WHAT THIS TASK INVOLVES: Write out every record below exactly as it appears.

Source data

• • • •

(** The last character of a text. *)
Lemma last_char p : p <> EmptyString -> exists q c, p = (q +:+ String c EmptyString)%string.
Proof.
  induction p as [|a p IH]; [done|]. intros _. destruct p as [|b p]; [by exists EmptyString, a|].
  destruct IH as (q & c & ->); [done|]. by exists (String a q), c.
Qed.

Lemma get_last q c : String.get (String.length q) (q +:+ String c EmptyString) = Some c.
Proof. induction q as [|a q IH]; [done|]. exact IH. Qed.

Lemma app_last_inj q c q' c' : (q +:+ String c EmptyString = q' +:+ String c' EmptyString)%string -> q = q' /\ c = c'.
Proof.
  intros H. assert (Hl : String.length q = String.length q').
  { apply (f_equal String.length) in H. rewrite !string_length_app in H. cbn in H. lia. }
  split; [|apply (f_equal (String.get (String.length q))) in H; rewrite get_last, Hl, get_last in H; by injection H].
  revert q' Hl H. induction q as [|a q IH]; intros [|a' q'] Hl H; try done. injection H as <- H. injection Hl as Hl.
  f_equal. by apply IH.
Qed.
(** The table of a buffer object is allocated with [buffer_size] rows of
    [n_envs] records; only a memory-mapped buffer that was never written has
    no table yet. *)
Definition table_ok (s : attrs) (h : list (tensordict A Obs)) : Prop :=
  match _buf s with
  | Some l =>
      exists rows, h !! l = Some (Storage rows)
        /\ Py.len rows = _buffer_size s
        /\ Forall (fun r => Py.len r = _n_envs s) rows
  | None => _memmap s = true /\ _pos s = 0 /\ _full s = false
  end.

Definition wf (w : world A Obs) : Prop :=
  0 < _buffer_size (self w)
  /\ 0 < _n_envs (self w)
  /\ 0 <= _pos (self w) < _buffer_size (self w)
  /\ table_ok (self w) (heap w).

(** A decision procedure for [wf]. *)
Definition table_okb (s : attrs) (h : list (tensordict A Obs)) : bool :=
  match _buf s with
  | Some l =>
      match h !! l with
      | Some (Storage rows) =>
          (Py.len rows =? _buffer_size s)
          && forallb (fun r => Py.len r =? _n_envs s) rows
      | _ => false
      end
  | None => _memmap s && (_pos s =? 0) && negb (_full s)
  end.

Definition wfb (w : world A Obs) : bool :=
  (0 <? _buffer_size (self w))
  && (0 <? _n_envs (self w))
  && (0 <=? _pos (self w)) && (_pos (self w) <? _buffer_size (self w))
  && table_okb (self w) (heap w).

• • • •

RESULT BELOW:
(** The last character of a text. *)
Lemma last_char p : p <> EmptyString -> exists q c, p = (q +:+ String c EmptyString)%string.
Proof.
  induction p as [|a p IH]; [done|]. intros _. destruct p as [|b p]; [by exists EmptyString, a|].
  destruct IH as (q & c & ->); [done|]. by exists (String a q), c.
Qed.

Lemma get_last q c : String.get (String.length q) (q +:+ String c EmptyString) = Some c.
Proof. induction q as [|a q IH]; [done|]. exact IH. Qed.

Lemma app_last_inj q c q' c' : (q +:+ String c EmptyString = q' +:+ String c' EmptyString)%string -> q = q' /\ c = c'.
Proof.
  intros H. assert (Hl : String.length q = String.length q').
  { apply (f_equal String.length) in H. rewrite !string_length_app in H. cbn in H. lia. }
  split; [|apply (f_equal (String.get (String.length q))) in H; rewrite get_last, Hl, get_last in H; by injection H].
  revert q' Hl H. induction q as [|a q IH]; intros [|a' q'] Hl H; try done. injection H as <- H. injection Hl as Hl.
  f_equal. by apply IH.
Qed.
(** The table of a buffer object is allocated with [buffer_size] rows of
    [n_envs] records; only a memory-mapped buffer that was never written has
    no table yet. *)
Definition table_ok (s : attrs) (h : list (tensordict A Obs)) : Prop :=
  match _buf s with
  | Some l =>
      exists rows, h !! l = Some (Storage rows)
        /\ Py.len rows = _buffer_size s
        /\ Forall (fun r => Py.len r = _n_envs s) rows
  | None => _memmap s = true /\ _pos s = 0 /\ _full s = false
  end.

Definition wf (w : world A Obs) : Prop :=
  0 < _buffer_size (self w)
  /\ 0 < _n_envs (self w)
  /\ 0 <= _pos (self w) < _buffer_size (self w)
  /\ table_ok (self w) (heap w).

(** A decision procedure for [wf]. *)
Definition table_okb (s : attrs) (h : list (tensordict A Obs)) : bool :=
  match _buf s with
  | Some l =>
      match h !! l with
      | Some (Storage rows) =>
          (Py.len rows =? _buffer_size s)
          && forallb (fun r => Py.len r =? _n_envs s) rows
      | _ => false
      end
  | None => _memmap s && (_pos s =? 0) && negb (_full s)
  end.

Definition wfb (w : world A Obs) : bool :=
  (0 <? _buffer_size (self w))
  && (0 <? _n_envs (self w))
  && (0 <=? _pos (self w)) && (_pos (self w) <? _buffer_size (self w))
  && table_okb (self w) (heap w).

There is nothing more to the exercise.